(** * Kraken trade analyzer: FIFO lot accounting over 28-digit decimals

    A shallow embedding of [src/Kraken.py]:

    - [Decimal], the finite values of Python's [decimal.Decimal] under the
      context the module installs ([getcontext().prec = 28], rounding
      half-even, division by zero trapped);
    - [safe_div], [parse_pair];
    - the ledger record built by [aggregate_trades] and its two branches
      (buy, sell with the FIFO matching loop);
    - [total_remaining], [shrink_lots_fifo_to_target];
    - the per-pair figures of [build_rows_with_prices];
    - [is_rate_limit_error], [kraken_private_with_retry] and
      [fetch_all_trades] over a scripted client;
    - [maybe_adjust_balances] over the lines read from standard input;
    - the lines printed by [pretty_print].

    Scope of the number model.  A [Decimal] is a signed integer coefficient
    and an integer exponent.  The special values (NaN, Infinity), the sign
    of a zero and the exponent limits Emax/Emin of the context are not
    represented: exponents are unbounded.  Text is 8-bit ([string]), so
    [upper] and [lower] act on ASCII letters only. *)

From Stdlib Require Import ZArith List String Ascii Bool QArith Lia.
From Stdlib Require Import Permutation.
Import ListNotations.

Local Open Scope Z_scope.

(** ** Exceptions and results *)

(** What a call can end with besides a value.  [DivisionByZero] and
    [InvalidOperation] are the two signals of [decimal] that a division can
    trap; [OutOfFuel] is the model's own mark for a [while] loop that has
    not finished within its bound. *)
Inductive exn : Type :=
| DivisionByZero
| InvalidOperation
| OutOfFuel.

Inductive res (A : Type) : Type :=
| Ok (a : A)
| Raise (e : exn).

Arguments Ok {A} a.
Arguments Raise {A} e.

Definition bind {A B : Type} (m : res A) (f : A -> res B) : res B :=
  match m with
  | Ok a => f a
  | Raise e => Raise e
  end.

Notation "x <- m ;; k" := (bind m (fun x => k))
  (at level 61, m at next level, right associativity).

(** A Python [while cond: body] loop.  The loop state is threaded through
    [body]; [fuel] bounds the number of tests of [cond]. *)
Fixpoint while {S : Type} (fuel : nat) (cond : S -> bool) (body : S -> S)
  (s : S) : res S :=
  match fuel with
  | O => Raise OutOfFuel
  | Datatypes.S f => if cond s then while f cond body (body s) else Ok s
  end.

(** ** Decimal arithmetic (module [decimal], precision 28) *)

Module Dec.

Record Decimal : Type := mkDec { coef : Z; expo : Z }.

(** [getcontext().prec = 28] *)
Definition prec : Z := 28.

(** [Decimal("0")] *)
Definition zero : Decimal := mkDec 0 0.

(** [Decimal(n)] for an integer [n]. *)
Definition of_Z (n : Z) : Decimal := mkDec n 0.

(** Number of decimal digits of a non-negative integer, [len(str(n))]. *)
Fixpoint digits_aux (fuel : nat) (n : Z) : Z :=
  match fuel with
  | O => 1
  | S f => if n <? 10 then 1 else 1 + digits_aux f (n / 10)
  end.

Definition ndigits (n : Z) : Z := digits_aux (Z.to_nat (Z.log2 n)) n.

(** Rounding of a result to the context precision, round-half-even
    ([Decimal._fix] without the exponent limits). *)
Definition fix_ (x : Decimal) : Decimal :=
  let a := Z.abs (coef x) in
  if a <? 10 ^ prec then x
  else
    let k := ndigits a - prec in
    let q := a / 10 ^ k in
    let r := a mod 10 ^ k in
    let half := 5 * 10 ^ (k - 1) in
    let q1 := if (half <? r) || ((r =? half) && Z.odd q) then q + 1 else q in
    let '(q2, e2) :=
      if q1 =? 10 ^ prec then (10 ^ (prec - 1), expo x + k + 1)
      else (q1, expo x + k) in
    mkDec (Z.sgn (coef x) * q2) e2.

(** Both coefficients brought to the smaller of the two exponents. *)
Definition aligned (x y : Decimal) : Z * Z :=
  let e := Z.min (expo x) (expo y) in
  (coef x * 10 ^ (expo x - e), coef y * 10 ^ (expo y - e)).

Definition add (x y : Decimal) : Decimal :=
  let '(a, b) := aligned x y in
  fix_ (mkDec (a + b) (Z.min (expo x) (expo y))).

Definition sub (x y : Decimal) : Decimal :=
  let '(a, b) := aligned x y in
  fix_ (mkDec (a - b) (Z.min (expo x) (expo y))).

Definition mul (x y : Decimal) : Decimal :=
  fix_ (mkDec (coef x * coef y) (expo x + expo y)).

(** An exact quotient is brought as close to the ideal exponent as its
    trailing zeros allow: [while exp < ideal_exp and coeff % 10 == 0]. *)
Fixpoint strip_zeros (n : nat) (q e : Z) : Z * Z :=
  match n with
  | O => (q, e)
  | S m => if q mod 10 =? 0 then strip_zeros m (q / 10) (e + 1) else (q, e)
  end.

(** [x / y] ([Decimal.__truediv__]). *)
Definition div (x y : Decimal) : res Decimal :=
  if coef y =? 0 then
    Raise (if coef x =? 0 then InvalidOperation else DivisionByZero)
  else if coef x =? 0 then Ok (fix_ (mkDec 0 (expo x - expo y)))
  else
    let a := Z.abs (coef x) in
    let b := Z.abs (coef y) in
    let shift := ndigits b - ndigits a + prec + 1 in
    let e := expo x - expo y - shift in
    let '(q, r) :=
      if 0 <=? shift then Z.div_eucl (a * 10 ^ shift) b
      else Z.div_eucl a (b * 10 ^ (- shift)) in
    let '(q1, e1) :=
      if r =? 0 then strip_zeros (Z.to_nat shift) q e
      else ((if q mod 5 =? 0 then q + 1 else q), e) in
    Ok (fix_ (mkDec (Z.sgn (coef x) * Z.sgn (coef y) * q1) e1)).

(** Comparisons are numeric: the exponents are aligned first. *)
Definition ltb (x y : Decimal) : bool :=
  let '(a, b) := aligned x y in a <? b.
(** What the substitution gives up to its first [<] is what the text
    had there. *)
Lemma re_sub_password_first_lt (u s r : string) :
  no_lt u = true ->
  re_sub_password s = (u ++ String "<" r)%string ->
  exists r0, s = (u ++ String "<" r0)%string.
Proof.
  revert s. induction u as [|a u IH]; intros s Hu Heq.
  - destruct s as [|c s]; [discriminate Heq |].
    destruct (match_password (String c s)) as [rest|] eqn:Hm.
    + destruct (match_password_inv _ _ Hm) as (pw & Hs & _).
      unfold PASSWORD_PATTERN_OPEN in Hs. cbn [String.append] in Hs.
      injection Hs as -> _. now exists s.
    + rewrite (re_sub_password_copy _ _ Hm) in Heq.
      cbn [String.append] in Heq. injection Heq as -> _. now exists s.
  - cbn [no_lt] in Hu. apply andb_prop in Hu. destruct Hu as [Ha Hu].
    apply negb_true_iff in Ha.
    destruct s as [|c s]; [discriminate Heq |].
    destruct (match_password (String c s)) as [rest|] eqn:Hm.
    + rewrite (re_sub_password_match _ _ Hm) in Heq.
      unfold PASSWORD_REPLACEMENT in Heq. cbn [String.append] in Heq.
      injection Heq as <- _. discriminate Ha.
    + rewrite (re_sub_password_copy _ _ Hm) in Heq.
      cbn [String.append] in Heq. injection Heq as -> Heq.
      destruct (IH _ Hu Heq) as [r0 ->]. now exists r0.
Qed.

Lemma no_lt_of_no_lt_no_lf (s : string) :
  no_lt_no_lf s = true -> no_lt s = true.
Proof.
  induction s as [|c s IH]; cbn [no_lt_no_lf no_lt]; intros H;
    [reflexivity |].
  apply andb_prop in H. destruct H as [H Hs].
  apply andb_prop in H. destruct H as [Hlt _].
  rewrite Hlt. now apply IH.
Qed.

(** Where nothing matched in the text, nothing matches in what the
    substitution made of the rest. *)
Lemma match_password_after_sub (c : ascii) (s : string) :
  match_password (String c s) = None ->
  match_password (String c (re_sub_password s)) = None.
Proof.
  intros Hnone.
  destruct (match_password (String c (re_sub_password s))) as [r|] eqn:Hm;
    [| reflexivity].
  exfalso.
  destruct (match_password_inv _ _ Hm) as (pw & Heq & Hpw).
  unfold PASSWORD_PATTERN_OPEN in Heq. cbn [String.append] in Heq.
  injection Heq as -> Heq.
  change (re_sub_password s =
          (("UserPassword>" ++ pw) ++ String "<" r)%string) in Heq.
  assert (Hu : no_lt ("UserPassword>" ++ pw)%string = true).
  { cbn [String.append no_lt]. cbn [Ascii.eqb Bool.eqb negb andb].
    now apply no_lt_of_no_lt_no_lf. }
  destruct (re_sub_password_first_lt _ _ _ Hu Heq) as [r0 ->].
  rewrite append_assoc in Hnone.
  change (match_password
            (PASSWORD_PATTERN_OPEN ++ pw ++ String "<" r0)%string = None)
    in Hnone.
  rewrite (match_password_found pw r0 Hpw) in Hnone. discriminate.
Qed.

Lemma re_sub_password_twice (n : nat) (s : string) :
  String.length s < n ->
  re_sub_password (re_sub_password s) = re_sub_password s.
Proof.
  revert s. induction n as [|n IH]; intros s Hlen; [lia |].
  destruct (match_password s) as [rest|] eqn:Hm.
  - rewrite (re_sub_password_match _ _ Hm).
    assert (Hagain : match_password
                       (PASSWORD_REPLACEMENT ++ re_sub_password rest)%string
                     = Some (re_sub_password rest)).
    { apply (match_password_found "*" (re_sub_password rest)). reflexivity. }
    rewrite (re_sub_password_match _ _ Hagain).
    apply match_password_length in Hm.
    rewrite (IH rest) by lia. reflexivity.
  - destruct s as [|c s]; [reflexivity |].
    rewrite (re_sub_password_copy _ _ Hm).
    rewrite re_sub_password_copy by now apply match_password_after_sub.
    cbn [String.length] in Hlen. rewrite (IH s) by lia. reflexivity.
Qed.

(** X10. The substitution is idempotent: run on a text that it has
    already been run on, it changes nothing. *)
Theorem X10_substitution_is_idempotent (s : string) :
  re_sub_password (re_sub_password s) = re_sub_password s.
Proof.
  apply (re_sub_password_twice (S (String.length s))). lia.
Qed.

(** * The two functions and their collaborators *)

Definition is_logger (c : Call) : bool :=
  match c with
  | logger_verb _ | logger_warn _ | logger_info _ => true
  | _ => false
  end.

Section Collaboration.
Context {TU : TextUtil} {CO : Collaborators}.

Lemma is_logger_logger_call (r : LogRecord) : is_logger (logger_call r) = true.
Proof. destruct r; reflexivity. Qed.

Lemma loggers_map (records : list LogRecord) :
  Forall (fun c => is_logger c = true) (map logger_call records).
Proof.
  induction records as [|r records IH]; cbn [map]; constructor;
    [apply is_logger_logger_call | exact IH].
Qed.

(** Sending records to the logger either sends them all or stops at
    the first call that the logger raises on. *)
Lemma send_cases (records : list LogRecord) (w : World) :
  (exists w', send records w = (inr tt, w', map logger_call records)) \/
  (exists e w' t c w0,
     send records w = (inl e, w', t) /\
     In c t /\ fst (perform c w0) = inl e /\
     Forall (fun c => is_logger c = true) t).
Proof.
  revert w. induction records as [|r records IH]; intros w.
  - left. exists w. reflexivity.
  - cbn [send map]. unfold act_bind, call.
    destruct (perform (logger_call r) w) as [[e|a] w1] eqn:Hp.
    + right. exists e, w1, [logger_call r], (logger_call r), w.
      repeat split.
      * now left.
      * now rewrite Hp.
      * constructor; [apply is_logger_logger_call | constructor].
    + destruct (IH w1) as [[w' Hs] | (e & w' & t & c & w0 & Hs & Hin & Hp' & Hall)];
        rewrite Hs.
      * left. exists w'. reflexivity.
      * right. exists e, w', (logger_call r :: t), c, w0.
        repeat split.
        -- now right.
        -- exact Hp'.
        -- constructor; [apply is_logger_logger_call | exact Hall].
Qed.
(** The difference of two coordinates of the grid. *)
Lemma grid_difference i i' :
  (1 <= i <= 38)%Z -> (1 <= i' <= 38)%Z ->
  (toNumber (i * 20) - toNumber (i' * 20))%float = toNumber ((i - i') * 20) /\
  (toNumber (i * 15) - toNumber (i' * 15))%float = toNumber ((i - i') * 15).
Proof.
  intros Hi Hi'.
  assert (H := proj1 (forallb_forall _ gridCells) differences_checked
                 i (In_gridCells i Hi)).
  assert (H' := proj1 (forallb_forall _ gridCells) H i' (In_gridCells i' Hi')).
  unfold differencesHold in H'. apply andb_prop in H'. destruct H' as [H1 H2].
  split; now apply Leibniz.eqb_spec.
Qed.

(** The root of the sum of the squares of two differences. *)
Lemma grid_root di dj :
  (-37 <= di <= 37)%Z -> (-37 <= dj <= 37)%Z ->
  (sqrt (toNumber (di * 20) * toNumber (di * 20)
         + toNumber (dj * 15) * toNumber (dj * 15)))%float
  = gridDistance (Z.to_nat (Z.abs di)) (Z.to_nat (Z.abs dj)).
Proof.
  intros Hi Hj.
  assert (H := proj1 (forallb_forall _ gridSteps) roots_checked
                 di (In_gridSteps di Hi)).
  assert (H' := proj1 (forallb_forall _ gridSteps) H dj (In_gridSteps dj Hj)).
  now apply Leibniz.eqb_spec.
Qed.

Lemma holds300_listed k p :
  (-1369 <= k <= 1369)%Z -> holds300 k p = true -> In (k, p) productTable.
Proof.
  intros Hk H. unfold holds300 in H. apply orb_prop in H.
  destruct H as [H|H].
  - apply Leibniz.eqb_spec in H. subst p. unfold productTable. apply in_cons.
    apply (in_map (fun k => (k, toNumber (300 * k)))).
    apply In_zrange. lia.
  - apply andb_prop in H. destruct H as [H1 H2].
    apply Z.eqb_eq in H1. apply Leibniz.eqb_spec in H2. subst.
    unfold productTable. apply in_eq.
Qed.

(** The two products of [cross]. *)
Lemma grid_products di dj :
  (-37 <= di <= 37)%Z -> (-37 <= dj <= 37)%Z ->
  In (di * dj, (toNumber (di * 20) * toNumber (dj * 15))%float)%Z productTable /\
  In (dj * di, (toNumber (dj * 15) * toNumber (di * 20))%float)%Z productTable.
Proof.
  intros Hi Hj.
  assert (H := proj1 (forallb_forall _ gridSteps) products_checked
                 di (In_gridSteps di Hi)).
  assert (H' := proj1 (forallb_forall _ gridSteps) H dj (In_gridSteps dj Hj)).
  unfold productsHold in H'. apply andb_prop in H'. destruct H' as [H1 H2].
  assert (Hk : (-1369 <= di * dj <= 1369)%Z) by nia.
  split; apply holds300_listed; try assumption. lia.
Qed.

(** The test [p - q <= 0] on two products. *)
Lemma grid_sign a b :
  In a productTable -> In b productTable ->
  (snd a - snd b <=? 0)%float = (fst a <=? fst b)%Z.
Proof.
  intros Ha Hb.
  assert (H := proj1 (forallb_forall _ productTable) signs_checked a Ha).
  assert (H' := proj1 (forallb_forall _ productTable) H b Hb).
  now apply Bool.eqb_prop.
Qed.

- [Task description] When you retype the data above, start at its first line, stop after the line containing "(** What a call", and leave out everything else.

- [Worked solution]
(** * Kraken trade analyzer: FIFO lot accounting over 28-digit decimals

    A shallow embedding of [src/Kraken.py]:

    - [Decimal], the finite values of Python's [decimal.Decimal] under the
      context the module installs ([getcontext().prec = 28], rounding
      half-even, division by zero trapped);
    - [safe_div], [parse_pair];
    - the ledger record built by [aggregate_trades] and its two branches
      (buy, sell with the FIFO matching loop);
    - [total_remaining], [shrink_lots_fifo_to_target];
    - the per-pair figures of [build_rows_with_prices];
    - [is_rate_limit_error], [kraken_private_with_retry] and
      [fetch_all_trades] over a scripted client;
    - [maybe_adjust_balances] over the lines read from standard input;
    - the lines printed by [pretty_print].

    Scope of the number model.  A [Decimal] is a signed integer coefficient
    and an integer exponent.  The special values (NaN, Infinity), the sign
    of a zero and the exponent limits Emax/Emin of the context are not
    represented: exponents are unbounded.  Text is 8-bit ([string]), so
    [upper] and [lower] act on ASCII letters only. *)

From Stdlib Require Import ZArith List String Ascii Bool QArith Lia.
From Stdlib Require Import Permutation.
Import ListNotations.

Local Open Scope Z_scope.

(** ** Exceptions and results *)

(** What a call can end with besides a value.  [DivisionByZero] and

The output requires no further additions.